→ ACTION ITEM:
From the entries provided below, copy each line that contains the word "assert".
####################
(* ===== verification/HttpConnectionSpec.v ===== *)
(** Receiving responses: what a server serialises arrives as it was sent, and a
    chunked body arrives when each chunk comes in a segment of its own. *)
From S2P Require Import Prelude Ragel Text Http HttpSpec HttpClientStates HttpClientParser HttpRequestParser HttpRequestScan HttpResponseParser HttpResponseScan Stream StreamSpec HttpReceive HttpSessionSpec HttpConnection.
From Stdlib Require Import Strings.Ascii Strings.Byte.
From stdpp Require Import gmap.
From coqutil Require Import Byte.

Local Open Scope Z_scope.

(** ** The text of a response in its parts *)

Definition reason_of (r : HttpResponse) : string :=
  if bool_decide (r_reason r = "") then HttpStatusToString (r_status r) else r_reason r.
(** Responses whose fields fit the grammar of the parser. *)
Record servable (r : HttpResponse) : Prop := {
  sv_version : r_version r = 0x11 ∨ r_version r = 0x10;
  sv_status : 0 ≤ r_status r < 2 ^ 31;
  sv_reason : forallb reason_char (bytes (r_reason r)) = true;
  sv_headers : Forall (λ e, name_ok (bytes e.1) ∧ other_name (bytes e.1) ∧ full_value (bytes e.2)) (r_headers r);
}.
Definition response_head (r : HttpResponse) : message_head :=
  mk_head (r_version r) (wrapu 32 (r_status r)) (bytes (reason_of r)) (scan_line <$> response_lines r).

Lemma response_lines_sep r :
  Forall (λ e : string * string * string, e.1.2 = ":"%string ∨ e.1.2 = ": "%string) (response_lines r).
Proof.
  unfold response_lines. rewrite !Forall_app. split_and!.
  - apply Forall_fmap, Forall_forall. intros e _. by right.
  - by repeat constructor; right.
  - case_bool_decide; [constructor|]. by repeat constructor; right.
Qed.
Lemma response_dump_head r : bytes (response_dump r) = head_bytes (response_head r) ++ bytes (r_body r).
Proof.
  unfold head_bytes, head_front, response_head. cbn [h_version h_status h_reason h_lines].
  rewrite <-(bytes_render _ (response_lines_sep r)). unfold response_dump. fold (reason_of r).
  unfold crlf. rewrite !bytes_app, <-!app_assoc. reflexivity.
Qed.
Lemma status_reason_ok s : reason_ok (bytes (HttpStatusToString s)).
Proof.
  unfold HttpStatusToString. destruct (list_find _ _) as [[i [s' d]]|] eqn:E; [|done].
  apply list_find_Some in E as (H1&_&_). apply list_elem_of_lookup_2 in H1.
  assert (Forall (λ e, bytes e.2 ≠ [] ∧ forallb reason_char (bytes e.2) = true) http_status_map) as Hall
    by (apply (bool_decide_unpack _); vm_compute; exact I).
  rewrite Forall_forall in Hall. by apply (Hall (s', d)).
Qed.
Lemma show_full_value n : full_value (bytes (show n)).
Proof.
  split; [|apply show_value_ok]. pose proof (show_nonempty n) as H. by destruct (show n).
Qed.
Lemma response_lines_plain r :
  servable r → Forall (λ e, space_ok e.1.2 ∧ plain_line e) (scan_line <$> response_lines r).
Proof.
  intros [_ _ _ Hh]. rewrite Forall_fmap. unfold response_lines. rewrite !Forall_app. split_and!.
  - rewrite Forall_fmap. apply Forall_forall. intros e [_ He]%list_elem_of_filter.
    rewrite Forall_forall in Hh. split; [by right|exact (Hh e He)].
  - constructor; [|constructor]. split; [by right|]. split_and!; [done|done|].
    unfold scan_line, connection_value. simpl. by destruct (r_close r).
  - case_bool_decide; constructor; [|constructor]. split; [by right|].
    split_and!; [done|done|apply show_full_value].
Qed.
Lemma response_head_ok r : servable r → head_ok (response_head r).
Proof.
  intros Hr. pose proof Hr as [Hv Hs Hre Hh].
  split; [done|..]; cbn [response_head h_version h_status h_reason h_lines].
  - rewrite wrapu_small; unfold in_u; lia.
  - unfold reason_of. case_bool_decide as E; [apply status_reason_ok|]. split; [|done].
    by destruct (r_reason r).
  - eapply Forall_impl; [by apply response_lines_plain|]. intros e [Hs1 Hp]. split; [done|by left].
Qed.
Lemma no_announcement r : servable r → existsb announces (h_lines (response_head r)) = false.
Proof.
  intros Hr. apply not_true_is_false. intros (e&He%list_elem_of_In&Ha%bool_decide_eq_true)%existsb_exists.
  pose proof (response_lines_plain r Hr) as Hl. rewrite Forall_forall in Hl.
  destruct (Hl e He) as [_ (_&Ho&_)]. by apply Ho.
Qed.
(** The response as the parser reports it, before the body. *)
Definition r_headers_of (r : HttpResponse) : MapType :=
  foldl (λ m e, map_set m e.1.1 e.2) [] (response_lines r).
Definition received_response (r : HttpResponse) : HttpResponse :=
  mkHttpResponse (r_status r) (r_version r) true (r_body r) (reason_of r) (r_headers_of r).
Lemma add_lines_headers l r :
  apply_lines (scan_line <$> l) r = r_setHeaders (foldl (λ m e, map_set m e.1.1 e.2) (r_headers r) l) r.
Proof.
  revert r. induction l as [|e l IH]; intros r; [by destruct r|]. cbn [fmap list_fmap].
  change (apply_lines (scan_line e :: (scan_line <$> l)) r)
    with (apply_lines (scan_line <$> l) (r_setHeader (str (bytes e.1.1)) (str (bytes e.2)) r)).
  by rewrite IH, !str_bytes.
Qed.
Lemma head_response_of r :
  servable r → head_response (response_head r) (HttpResponse_new 0x11 true) = r_setBody "" (received_response r).
Proof.
  intros [_ Hs _ _]. unfold head_response. cbn [response_head h_version h_status h_reason h_lines].
  rewrite add_lines_headers, str_bytes, wrapu_small by (unfold in_u; lia). done.
Qed.

(** ** The headers that arrive *)

Lemma received_response_headers r key :
  map_ok (r_headers r) →
  view (r_headers_of r) !! key =
    if bool_decide (key = canon "content-length" ∧ r_body r ≠ ""%string)
    then Some (show (Z.of_nat (String.length (r_body r))))
    else if bool_decide (key = canon "connection") then Some (connection_value (r_close r))
    else view (r_headers r) !! key.
Proof.
  intros Hm. unfold r_headers_of, response_lines. rewrite view_lines, !foldl_app.
  change (view []) with (∅ : gmap (list N) string). cbn [foldl].
  assert (key ≠ canon "connection" → ∀ e : string * string, ¬ e.1 ≠ "connection" → canon e.1 ≠ key) as Hq.
  { intros Hk e Ec E. apply Hk. rewrite <-E. f_equal. by apply dec_stable. }
  set (m1 := foldl set_line ∅ _).
  assert (set_line m1 ("connection", ": ", connection_value (r_close r)) !! key =
    if bool_decide (key = canon "connection") then Some (connection_value (r_close r))
    else view (r_headers r) !! key) as H1.
  { unfold set_line. cbn [fst snd]. case_bool_decide as Ek; [subst; by rewrite lookup_insert_eq|].
    rewrite lookup_insert_ne by done. unfold m1. rewrite set_lines_user by auto.
    destruct (view (r_headers r) !! key); [done|apply lookup_empty]. }
  destruct (decide (r_body r = ""%string)) as [Eb|Eb].
  - rewrite (bool_decide_true (r_body r = "")), (bool_decide_false (_ ∧ _)) by naive_solver. exact H1.
  - rewrite (bool_decide_false (r_body r = "")) by done. cbn [foldl]. unfold set_line at 1. cbn [fst snd].
    destruct (decide (key = canon "content-length")) as [->|Hne].
    + rewrite bool_decide_true by done. by rewrite lookup_insert_eq.
    + rewrite bool_decide_false by naive_solver. by rewrite lookup_insert_ne.
Qed.

(** ** Receiving *)

Section receive.
Context {LC : LexicalCast}.
Context (h : heap) (garbage : httpclient_parser) (sizes : Sizes).
Notation buff_size := (s_http_response_buffer_size sizes).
####################
→ THE COMPLETED TASK:
  assert (Forall (λ e, bytes e.2 ≠ [] ∧ forallb reason_char (bytes e.2) = true) http_status_map) as Hall
  assert (key ≠ canon "connection" → ∀ e : string * string, ¬ e.1 ≠ "connection" → canon e.1 ≠ key) as Hq.
  assert (set_line m1 ("connection", ": ", connection_value (r_close r)) !! key =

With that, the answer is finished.